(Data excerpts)
--- --- ---

(** * blaze.compute.core: the evaluation engine, embedded in Rocq

    A shallow embedding of [blaze/compute/core.py]: the type-break detector
    ([issubtype], [type_change]), the leaf allocator ([makeleaf],
    [_reset_leaves]), the bottom-up partial evaluator
    ([bottom_up_until_type_break]), the fixpoint driver
    ([top_then_bottom_then_top_again_etc]), the resource binder
    ([swap_resources_into_scope]) and the two forms of [compute].

    The engine sorts values by class, [sorted(..., key=type)], which only an
    interpreter that orders classes can do for two values or more: the
    order of the interpreter on classes is a parameter of the engine
    ([class_order]), so that the runs of both Python 2 and Python 3 are
    covered.

    Python dictionaries keyed by expressions are association lists kept in
    insertion order, because the code iterates over them ([values()],
    [items()]) and hands the values on in that order.  Module-level mutable
    state ([_leaf_cache], [_used_tokens]) is threaded explicitly, and every
    call of a dispatched hook is recorded in a call log, so that "invokes" and
    "does not invoke" are statements about a run. *)

From Stdlib Require Import List ZArith String Bool Arith Lia Finite.
From Stdlib Require Import Sorted Permutation.
Import ListNotations.
Local Open Scope Z_scope.
Local Open Scope list_scope.
Set Warnings "-register-all".

Set Implicit Arguments.

(* ------------------------------------------------------------------ *)
(** ** Runtime values and their classes *)

(** The classes the core inspects with [type], [isinstance] and
    [issubclass].  Backend classes (arrays, frames, query handles) are
    opaque: [PyBackend c] derives from [object] only. *)
Inductive pytype : Type :=
| PyNoneType | PyBool | PyInt | PyFloat | PyStr | PyDate | PyDatetime
| PyList | PyTuple | PySet | PyDict
| PyListIterator | PyGenerator
| PyBackend (cls : nat).

(** Opaque data values: only their class is ever looked at. *)
Inductive value : Type :=
| VNone
| VBool (b : bool)
| VInt (z : Z)
| VFloat (bits : Z)
| VStr (s : string)
| VDate (ordinal : Z)
| VDatetime (stamp : Z)
| VList (items : list value)
| VTuple (items : list value)
| VSet (items : list value)
| VDict (items : list value)        (* a dictionary as a datum, by its items() *)
| VIter (items : list value)        (* iter([...]) *)
| VGen (items : list value)         (* a generator yielding the items *)
| VBackend (cls : nat) (payload : Z).

Definition pytype_eq_dec (a b : pytype) : {a = b} + {a <> b}.
Proof. decide equality; apply Nat.eq_dec. Defined.

Fixpoint value_eq_dec (a b : value) {struct a} : {a = b} + {a <> b}.
Proof.
  decide equality;
    try apply Z.eq_dec; try apply Bool.bool_dec; try apply string_dec;
    try apply Nat.eq_dec; apply (list_eq_dec value_eq_dec).
Defined.

(** [type(x)] *)
Definition type (x : value) : pytype :=
  match x with
  | VNone => PyNoneType
  | VBool _ => PyBool
  | VInt _ => PyInt
  | VFloat _ => PyFloat
  | VStr _ => PyStr
  | VDate _ => PyDate
  | VDatetime _ => PyDatetime
  | VList _ => PyList
  | VTuple _ => PyTuple
  | VSet _ => PySet
  | VDict _ => PyDict
  | VIter _ => PyListIterator
  | VGen _ => PyGenerator
  | VBackend c _ => PyBackend c
  end.

Definition pytype_eqb (a b : pytype) : bool :=
  if pytype_eq_dec a b then true else false.

(** [issubclass(a, b)] between the classes of values: reflexive, with
    [bool] deriving from [int] and [datetime] from [date]. *)
Definition issubclass (a b : pytype) : bool :=
  pytype_eqb a b ||
  match a, b with
  | PyBool, PyInt => true
  | PyDatetime, PyDate => true
  | _, _ => false
  end.

(** [issubclass(a, (tuple, list, set))] *)
Definition is_container (a : pytype) : bool :=
  issubclass a PyTuple || issubclass a PyList || issubclass a PySet.

(** [issubclass(a, Iterator)]: the classes registered with
    [collections.Iterator]. *)
Definition is_Iterator (a : pytype) : bool :=
  match a with
  | PyListIterator | PyGenerator => true
  | _ => false
  end.

(** [isinstance(x, base)] with
    [base = (numbers.Real, basestring, date, datetime)]. *)
Definition is_base_type (a : pytype) : bool :=
  match a with
  | PyBool | PyInt | PyFloat => true       (* numbers.Real *)
  | PyStr => true                          (* basestring *)
  | PyDate | PyDatetime => true
  | _ => false
  end.

Definition isinstance_base (x : value) : bool := is_base_type (type x).

(** [isinstance(x, dict)] *)
Definition is_dict (x : value) : bool := pytype_eqb (type x) PyDict.

(* ------------------------------------------------------------------ *)
(** ** The type-break detector *)

(** [issubtype(a, b)]: "A custom issubclass". *)
Definition issubtype (a b : pytype) : bool :=
  if issubclass a b then true
  else if is_container a && is_Iterator b then true
  else if is_container b && is_Iterator a then true
  else false.

(** [all(map(f, xs, ys))] for two lists of the same length (the only way
    [type_change] reaches it). *)
Fixpoint all_map2 {A B} (f : A -> B -> bool) (xs : list A) (ys : list B) : bool :=
  match xs, ys with
  | x :: xs', y :: ys' => f x y && all_map2 f xs' ys'
  | _, _ => true
  end.

(** [type_change(old, new)] *)
Definition type_change (old new : list value) : bool :=
  if forallb isinstance_base (old ++ new) then false
  else if negb (Nat.eqb (List.length old) (List.length new)) then true
  else
    let new_types := map type new in
    let old_types := map type old in
    negb (all_map2 issubtype new_types old_types).

(** [sorted(xs, key=type)]: a stable sort on the key.  Python 2 orders
    class objects by their addresses, an arbitrary but fixed total order;
    [type_key] is that order. *)
Section Sorted.
Variable type_key : pytype -> Z.

Fixpoint insert_by_type (x : value) (xs : list value) : list value :=
  match xs with
  | [] => [x]
  | y :: ys =>
      if type_key (type x) <=? type_key (type y) then x :: y :: ys
      else y :: insert_by_type x ys
  end.

(** Inserting from the right, each value before the values of an equal
    key that follow it, keeps equal keys in their original order. *)
Definition sorted_by_type (xs : list value) : list value :=
  fold_right insert_by_type [] xs.
End Sorted.

(** How the interpreter orders classes.  Python 2 orders any two class
    objects ([Ordered key]: as [key] does); Python 3 orders none
    ([Unordered]). *)
Inductive class_order : Type :=
| Ordered (key : pytype -> Z)
| Unordered.

(** [sorted(xs, key=type)] under either interpreter, [None] for TypeError:
    without an order of the classes the first comparison of two keys
    raises, and a list of two values or more has one. *)
Definition sorted_key_type (classes : class_order) (xs : list value)
  : option (list value) :=
  match classes with
  | Ordered key => Some (sorted_by_type key xs)
  | Unordered =>
      match xs with
      | [] | [_] => Some xs
      | _ :: _ :: _ => None
      end
  end.

(* ------------------------------------------------------------------ *)
(** ** Python containers: insertion-ordered dictionaries and sets *)

Section Dict.
Variables K V : Type.
Variable K_eq_dec : forall a b : K, {a = b} + {a <> b}.
(** X29.  The measure of the performance overview.  A malformed [pids] is
    reported before the measure is looked at, and an unknown measure before
    any project id is checked.  The summary is never computed for the
    measure ['quantiles']: the median is computed in its place; any other
    measure is passed on as it is. *)
Theorem performance_overview_measure (data : GetOverallStatsDto)
    (uid : option string) (headers : Headers) :
  let requested := or_default (os_measure data) DEFAULT_MEASURE in
  let out := run (getPerformanceOverallStats d s data uid headers) in
  (forall e, getPIDsArray (os_pids data) (os_pid data) = Throw e ->
             out = (Throw e, []))
  /\ (forall pids e,
        getPIDsArray (os_pids data) (os_pid data) = Return pids ->
        checkIfPerfMeasureIsValid d requested = Some e ->
        out = (Throw e, []))
  /\ (forall pids measure,
        In (CPerformanceSummary pids measure) (snd out) ->
        measure <> "quantiles"
        /\ (requested = "quantiles" -> measure = "median")
        /\ (requested <> "quantiles" -> measure = requested)
        /\ getPIDsArray (os_pids data) (os_pid data) = Return pids
        /\ checkIfPerfMeasureIsValid d requested = None).
Proof.
  cbn zeta. unfold run, getPerformanceOverallStats, tbind, tlift, tcheck, tret, tthrow, call.
  split; [|split].
  - intros e He. now rewrite He.
  - intros pids e Hpids Hm. now rewrite Hpids, Hm.
  - intros pids measure.
    destruct (getPIDsArray (os_pids data) (os_pid data)) as [e|pids']; [intros []|].
    destruct (checkIfPerfMeasureIsValid d _) as [e|]; [intros []|].
    unfold validate_all.
    destruct (failures (validate_one s uid headers) pids'); [|intros []].
    unfold tret.
    destruct (getPerformanceSummary s pids' _ _ _ _ _ _); cbn [snd app In];
      (intros [H|[]]; injection H as <- <-;
       destruct (String.eqb (or_default (os_measure data) DEFAULT_MEASURE) "quantiles")
         eqn:Hq;
       [ apply String.eqb_eq in Hq; rewrite Hq; repeat split; try discriminate;
         try reflexivity; intros Hne; now destruct Hne
       | apply String.eqb_neq in Hq; repeat split; try assumption;
         try reflexivity; intros Heq; now destruct Hq ]).
Qed.

End EndpointFacts.

(** ** More sample requests *)

Section MoreSampleRuns.
Import Lodash Json Analytics IngestVocabulary Samples MoreSamples.
Import Endpoints EndpointSamples.

Lemma ingest_guard_rejection_witness :
  log (deps_with (Some bot_detected) None None no_filters all_tables_up)
      pageview_unique headers reqIP fresh
  = (Throw bot_detected, fresh)
  /\ logCustom (deps_with None (Some origin_refused) None no_filters all_tables_up)
       event_unique headers reqIP fresh
     = (Throw origin_refused, fresh).
Proof.
  split.
  - apply (proj1 (ingest_guard_rejection
                    (deps_with (Some bot_detected) None None no_filters all_tables_up)
                    bot_detected headers reqIP fresh)).
    now left.
  - apply (proj2 (ingest_guard_rejection
                    (deps_with None (Some origin_refused) None no_filters all_tables_up)
                    origin_refused headers reqIP fresh)).
    right. right. repeat split.
Defined.


Lemma noscript_guards_witness :
  noscript (deps_with (Some bot_detected) None None no_filters all_tables_up)
    "abcdefghijkl" headers reqIP fresh
  = (Return gif_response, fresh)
  /\ noscript (deps_with None (Some origin_refused) None no_filters all_tables_up)
       "abcdefghijkl" headers reqIP fresh
     = (Throw origin_refused, fresh).
Proof.
  split.
  - apply (proj1 (noscript_guards
                    (deps_with (Some bot_detected) None None no_filters all_tables_up)
                    "abcdefghijkl" headers reqIP fresh) bot_detected).
    reflexivity.
  - apply (proj2 (noscript_guards
                    (deps_with None (Some origin_refused) None no_filters all_tables_up)
                    "abcdefghijkl" headers reqIP fresh) origin_refused);
      reflexivity.
Defined.

Lemma read_access_denied_witness :
  getData (deps_with None None (Some access_denied) no_filters all_tables_up)
    data_7d None headers fresh
  = (Throw access_denied, fresh).
Proof.
  apply (proj1 (read_access_denied
                  (deps_with None None (Some access_denied) no_filters all_tables_up)
                  access_denied None headers fresh) data_7d).
  right. split; reflexivity.
Defined.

--- --- ---

**Problem to work on**
All that is wanted is the run of lines from the start of the data through the line containing "order of the interpreter", copied word for word.

**Result for this task**
(** * blaze.compute.core: the evaluation engine, embedded in Rocq

    A shallow embedding of [blaze/compute/core.py]: the type-break detector
    ([issubtype], [type_change]), the leaf allocator ([makeleaf],
    [_reset_leaves]), the bottom-up partial evaluator
    ([bottom_up_until_type_break]), the fixpoint driver
    ([top_then_bottom_then_top_again_etc]), the resource binder
    ([swap_resources_into_scope]) and the two forms of [compute].

    The engine sorts values by class, [sorted(..., key=type)], which only an
    interpreter that orders classes can do for two values or more: the
    order of the interpreter on classes is a parameter of the engine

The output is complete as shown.